Lines from the beginning of the data below through the one containing "punctuation table of" are to be printed exactly as they appear.

**Task material**
[Start of Attachment]

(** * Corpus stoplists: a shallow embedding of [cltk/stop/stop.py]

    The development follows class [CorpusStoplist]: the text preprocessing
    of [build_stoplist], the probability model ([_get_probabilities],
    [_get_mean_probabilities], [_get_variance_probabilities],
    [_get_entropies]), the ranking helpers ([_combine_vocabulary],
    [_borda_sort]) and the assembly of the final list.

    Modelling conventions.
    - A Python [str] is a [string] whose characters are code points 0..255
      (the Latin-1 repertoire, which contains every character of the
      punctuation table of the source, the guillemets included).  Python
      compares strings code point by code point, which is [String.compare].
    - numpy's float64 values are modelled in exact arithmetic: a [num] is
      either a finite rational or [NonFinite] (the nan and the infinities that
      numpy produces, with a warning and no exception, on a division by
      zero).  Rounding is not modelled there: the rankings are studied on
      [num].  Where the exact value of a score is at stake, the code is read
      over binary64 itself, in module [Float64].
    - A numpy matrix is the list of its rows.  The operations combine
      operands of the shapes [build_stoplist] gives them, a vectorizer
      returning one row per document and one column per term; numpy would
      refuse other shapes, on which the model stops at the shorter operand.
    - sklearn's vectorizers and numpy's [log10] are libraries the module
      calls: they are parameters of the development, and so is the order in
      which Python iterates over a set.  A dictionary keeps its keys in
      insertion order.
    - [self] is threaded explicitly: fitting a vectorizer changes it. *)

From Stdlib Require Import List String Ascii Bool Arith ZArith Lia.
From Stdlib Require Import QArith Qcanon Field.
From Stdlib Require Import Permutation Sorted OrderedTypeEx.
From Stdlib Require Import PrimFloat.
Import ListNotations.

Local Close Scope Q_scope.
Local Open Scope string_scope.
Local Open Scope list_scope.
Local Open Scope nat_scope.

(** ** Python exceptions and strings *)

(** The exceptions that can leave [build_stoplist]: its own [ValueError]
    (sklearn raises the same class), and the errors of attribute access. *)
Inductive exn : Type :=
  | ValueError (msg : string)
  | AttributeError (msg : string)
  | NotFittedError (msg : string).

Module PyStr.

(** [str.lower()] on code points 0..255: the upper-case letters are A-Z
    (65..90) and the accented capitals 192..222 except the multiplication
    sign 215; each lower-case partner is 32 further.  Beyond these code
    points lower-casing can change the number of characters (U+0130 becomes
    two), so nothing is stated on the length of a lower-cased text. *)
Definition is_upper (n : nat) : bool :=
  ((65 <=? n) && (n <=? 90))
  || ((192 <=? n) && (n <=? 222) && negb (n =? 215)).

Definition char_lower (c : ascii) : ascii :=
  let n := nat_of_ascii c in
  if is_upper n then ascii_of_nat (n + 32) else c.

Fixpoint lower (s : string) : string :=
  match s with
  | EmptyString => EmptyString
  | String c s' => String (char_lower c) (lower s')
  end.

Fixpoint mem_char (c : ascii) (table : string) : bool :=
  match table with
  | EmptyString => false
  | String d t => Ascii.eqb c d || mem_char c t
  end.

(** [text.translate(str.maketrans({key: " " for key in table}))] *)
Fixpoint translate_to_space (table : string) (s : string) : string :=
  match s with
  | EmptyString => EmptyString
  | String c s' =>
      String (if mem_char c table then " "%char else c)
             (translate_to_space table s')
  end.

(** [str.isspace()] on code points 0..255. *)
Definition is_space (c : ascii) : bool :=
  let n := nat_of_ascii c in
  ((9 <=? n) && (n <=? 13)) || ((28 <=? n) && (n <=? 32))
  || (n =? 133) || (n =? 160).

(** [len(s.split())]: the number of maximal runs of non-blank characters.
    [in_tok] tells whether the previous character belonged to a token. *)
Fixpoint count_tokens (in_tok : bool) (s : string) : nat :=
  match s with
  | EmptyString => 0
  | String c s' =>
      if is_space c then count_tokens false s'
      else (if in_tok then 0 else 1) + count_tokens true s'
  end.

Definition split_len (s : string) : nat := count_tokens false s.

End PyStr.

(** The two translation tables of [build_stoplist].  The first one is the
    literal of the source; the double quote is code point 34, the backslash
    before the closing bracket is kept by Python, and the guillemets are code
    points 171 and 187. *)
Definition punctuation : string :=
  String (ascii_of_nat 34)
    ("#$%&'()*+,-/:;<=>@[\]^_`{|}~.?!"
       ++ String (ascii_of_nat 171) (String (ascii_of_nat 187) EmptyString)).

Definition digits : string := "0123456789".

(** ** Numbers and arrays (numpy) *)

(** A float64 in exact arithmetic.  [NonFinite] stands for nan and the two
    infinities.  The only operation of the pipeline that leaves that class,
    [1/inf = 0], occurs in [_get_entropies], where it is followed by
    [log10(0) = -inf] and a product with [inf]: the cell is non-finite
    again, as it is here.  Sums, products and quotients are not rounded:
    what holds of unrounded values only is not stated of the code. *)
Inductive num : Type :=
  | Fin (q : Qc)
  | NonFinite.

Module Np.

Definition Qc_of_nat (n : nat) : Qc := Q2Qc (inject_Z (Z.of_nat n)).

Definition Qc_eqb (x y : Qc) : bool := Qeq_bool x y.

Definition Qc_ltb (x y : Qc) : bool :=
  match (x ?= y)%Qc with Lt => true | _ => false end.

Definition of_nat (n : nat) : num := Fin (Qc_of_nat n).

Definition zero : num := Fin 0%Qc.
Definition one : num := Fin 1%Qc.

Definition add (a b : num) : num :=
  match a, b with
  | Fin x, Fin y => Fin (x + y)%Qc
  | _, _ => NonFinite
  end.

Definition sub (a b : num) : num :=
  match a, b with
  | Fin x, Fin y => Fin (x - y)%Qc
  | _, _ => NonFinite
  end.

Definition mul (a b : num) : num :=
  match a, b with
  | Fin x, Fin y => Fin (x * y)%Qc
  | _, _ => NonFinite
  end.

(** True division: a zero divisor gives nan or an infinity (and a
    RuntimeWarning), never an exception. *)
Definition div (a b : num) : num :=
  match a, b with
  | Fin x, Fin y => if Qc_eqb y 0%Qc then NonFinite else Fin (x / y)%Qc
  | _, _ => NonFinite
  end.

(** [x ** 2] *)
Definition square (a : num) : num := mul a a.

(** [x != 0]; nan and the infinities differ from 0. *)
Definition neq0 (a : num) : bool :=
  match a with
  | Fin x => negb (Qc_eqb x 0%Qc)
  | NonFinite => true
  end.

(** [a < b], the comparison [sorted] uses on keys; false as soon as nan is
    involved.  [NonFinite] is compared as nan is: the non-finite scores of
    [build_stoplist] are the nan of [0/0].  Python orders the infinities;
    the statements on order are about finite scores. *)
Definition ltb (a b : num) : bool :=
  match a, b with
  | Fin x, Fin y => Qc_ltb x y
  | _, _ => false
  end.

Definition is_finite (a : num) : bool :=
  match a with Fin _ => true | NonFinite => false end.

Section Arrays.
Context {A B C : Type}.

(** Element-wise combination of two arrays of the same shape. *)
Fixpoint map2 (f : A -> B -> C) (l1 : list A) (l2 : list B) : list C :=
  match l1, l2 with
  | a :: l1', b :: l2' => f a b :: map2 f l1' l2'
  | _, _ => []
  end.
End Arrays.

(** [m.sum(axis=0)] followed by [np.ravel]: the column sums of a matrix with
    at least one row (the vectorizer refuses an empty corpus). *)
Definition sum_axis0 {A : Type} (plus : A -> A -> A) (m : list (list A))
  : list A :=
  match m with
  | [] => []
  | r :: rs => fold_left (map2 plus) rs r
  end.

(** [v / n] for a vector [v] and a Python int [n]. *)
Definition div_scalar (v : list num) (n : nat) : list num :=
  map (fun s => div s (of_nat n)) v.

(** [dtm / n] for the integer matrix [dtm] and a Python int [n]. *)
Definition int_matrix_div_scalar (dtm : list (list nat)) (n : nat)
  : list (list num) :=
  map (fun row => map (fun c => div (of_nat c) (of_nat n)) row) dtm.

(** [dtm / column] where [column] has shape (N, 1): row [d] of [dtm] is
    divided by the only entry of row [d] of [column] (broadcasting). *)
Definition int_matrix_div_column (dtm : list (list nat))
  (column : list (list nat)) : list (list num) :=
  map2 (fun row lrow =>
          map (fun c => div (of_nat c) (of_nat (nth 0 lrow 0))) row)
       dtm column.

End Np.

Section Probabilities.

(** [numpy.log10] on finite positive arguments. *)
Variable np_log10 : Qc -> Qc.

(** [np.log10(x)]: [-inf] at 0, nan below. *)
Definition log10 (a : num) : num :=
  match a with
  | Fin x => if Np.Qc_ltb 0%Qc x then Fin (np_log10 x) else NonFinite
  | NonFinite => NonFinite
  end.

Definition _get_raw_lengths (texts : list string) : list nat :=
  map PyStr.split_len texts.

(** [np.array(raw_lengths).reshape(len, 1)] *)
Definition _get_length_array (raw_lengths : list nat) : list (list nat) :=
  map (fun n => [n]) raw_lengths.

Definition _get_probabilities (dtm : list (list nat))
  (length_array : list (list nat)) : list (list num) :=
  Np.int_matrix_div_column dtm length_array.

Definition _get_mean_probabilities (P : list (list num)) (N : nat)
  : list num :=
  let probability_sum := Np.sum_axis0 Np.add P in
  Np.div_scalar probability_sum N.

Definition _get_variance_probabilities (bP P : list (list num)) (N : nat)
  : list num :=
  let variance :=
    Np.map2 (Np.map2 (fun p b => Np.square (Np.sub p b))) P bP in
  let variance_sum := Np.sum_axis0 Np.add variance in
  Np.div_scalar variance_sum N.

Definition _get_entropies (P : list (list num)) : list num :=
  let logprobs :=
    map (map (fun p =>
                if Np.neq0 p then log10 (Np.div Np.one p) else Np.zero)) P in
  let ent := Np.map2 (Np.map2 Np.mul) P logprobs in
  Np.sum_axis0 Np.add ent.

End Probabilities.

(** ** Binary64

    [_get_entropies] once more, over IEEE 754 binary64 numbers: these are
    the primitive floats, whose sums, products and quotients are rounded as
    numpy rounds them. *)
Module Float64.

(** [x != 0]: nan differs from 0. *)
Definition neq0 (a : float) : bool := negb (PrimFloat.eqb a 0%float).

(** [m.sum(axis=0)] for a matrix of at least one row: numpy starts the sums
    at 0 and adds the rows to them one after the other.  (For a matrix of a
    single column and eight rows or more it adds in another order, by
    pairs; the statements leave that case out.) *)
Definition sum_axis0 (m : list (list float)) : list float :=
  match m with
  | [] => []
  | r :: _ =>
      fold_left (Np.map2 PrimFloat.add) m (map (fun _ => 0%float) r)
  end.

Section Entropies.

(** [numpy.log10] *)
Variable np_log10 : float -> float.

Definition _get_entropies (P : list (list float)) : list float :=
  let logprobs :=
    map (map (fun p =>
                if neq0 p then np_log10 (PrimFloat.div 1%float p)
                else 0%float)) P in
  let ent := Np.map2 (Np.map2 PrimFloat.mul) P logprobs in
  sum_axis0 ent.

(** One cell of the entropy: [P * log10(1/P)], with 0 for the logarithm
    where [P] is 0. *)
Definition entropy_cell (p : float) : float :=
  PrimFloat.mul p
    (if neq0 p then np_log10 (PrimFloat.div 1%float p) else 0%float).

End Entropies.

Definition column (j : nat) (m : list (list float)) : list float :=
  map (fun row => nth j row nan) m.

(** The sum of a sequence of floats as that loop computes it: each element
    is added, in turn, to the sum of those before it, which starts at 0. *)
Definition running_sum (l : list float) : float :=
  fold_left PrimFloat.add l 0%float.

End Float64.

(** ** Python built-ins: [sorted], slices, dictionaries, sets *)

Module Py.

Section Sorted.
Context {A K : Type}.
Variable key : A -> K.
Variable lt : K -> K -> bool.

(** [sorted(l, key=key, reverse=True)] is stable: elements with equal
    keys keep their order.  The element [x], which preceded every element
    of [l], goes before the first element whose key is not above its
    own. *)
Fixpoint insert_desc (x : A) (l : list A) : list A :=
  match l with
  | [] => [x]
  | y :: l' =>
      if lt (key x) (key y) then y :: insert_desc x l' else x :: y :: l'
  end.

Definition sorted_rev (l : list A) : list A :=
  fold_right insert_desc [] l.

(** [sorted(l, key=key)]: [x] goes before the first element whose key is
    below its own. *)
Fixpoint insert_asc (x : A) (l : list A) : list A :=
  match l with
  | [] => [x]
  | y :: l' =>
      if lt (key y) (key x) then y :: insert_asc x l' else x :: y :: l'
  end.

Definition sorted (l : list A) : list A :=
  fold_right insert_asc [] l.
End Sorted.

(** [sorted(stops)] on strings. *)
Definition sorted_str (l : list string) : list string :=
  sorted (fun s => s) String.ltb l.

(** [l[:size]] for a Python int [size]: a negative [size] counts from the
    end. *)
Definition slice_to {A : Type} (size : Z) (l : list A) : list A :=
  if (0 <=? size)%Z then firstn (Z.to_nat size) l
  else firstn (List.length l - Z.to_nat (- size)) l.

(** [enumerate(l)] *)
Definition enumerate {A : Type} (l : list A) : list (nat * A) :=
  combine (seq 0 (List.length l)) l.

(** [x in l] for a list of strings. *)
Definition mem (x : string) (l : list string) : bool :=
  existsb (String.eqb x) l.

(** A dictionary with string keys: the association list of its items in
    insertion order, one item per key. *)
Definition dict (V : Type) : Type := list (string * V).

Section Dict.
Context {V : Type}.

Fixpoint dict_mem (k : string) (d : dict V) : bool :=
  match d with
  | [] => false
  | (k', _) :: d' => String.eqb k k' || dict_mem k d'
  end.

[End of Attachment]

**Exercise output**
(** * Corpus stoplists: a shallow embedding of [cltk/stop/stop.py]

    The development follows class [CorpusStoplist]: the text preprocessing
    of [build_stoplist], the probability model ([_get_probabilities],
    [_get_mean_probabilities], [_get_variance_probabilities],
    [_get_entropies]), the ranking helpers ([_combine_vocabulary],
    [_borda_sort]) and the assembly of the final list.

    Modelling conventions.
    - A Python [str] is a [string] whose characters are code points 0..255
      (the Latin-1 repertoire, which contains every character of the
      punctuation table of the source, the guillemets included).  Python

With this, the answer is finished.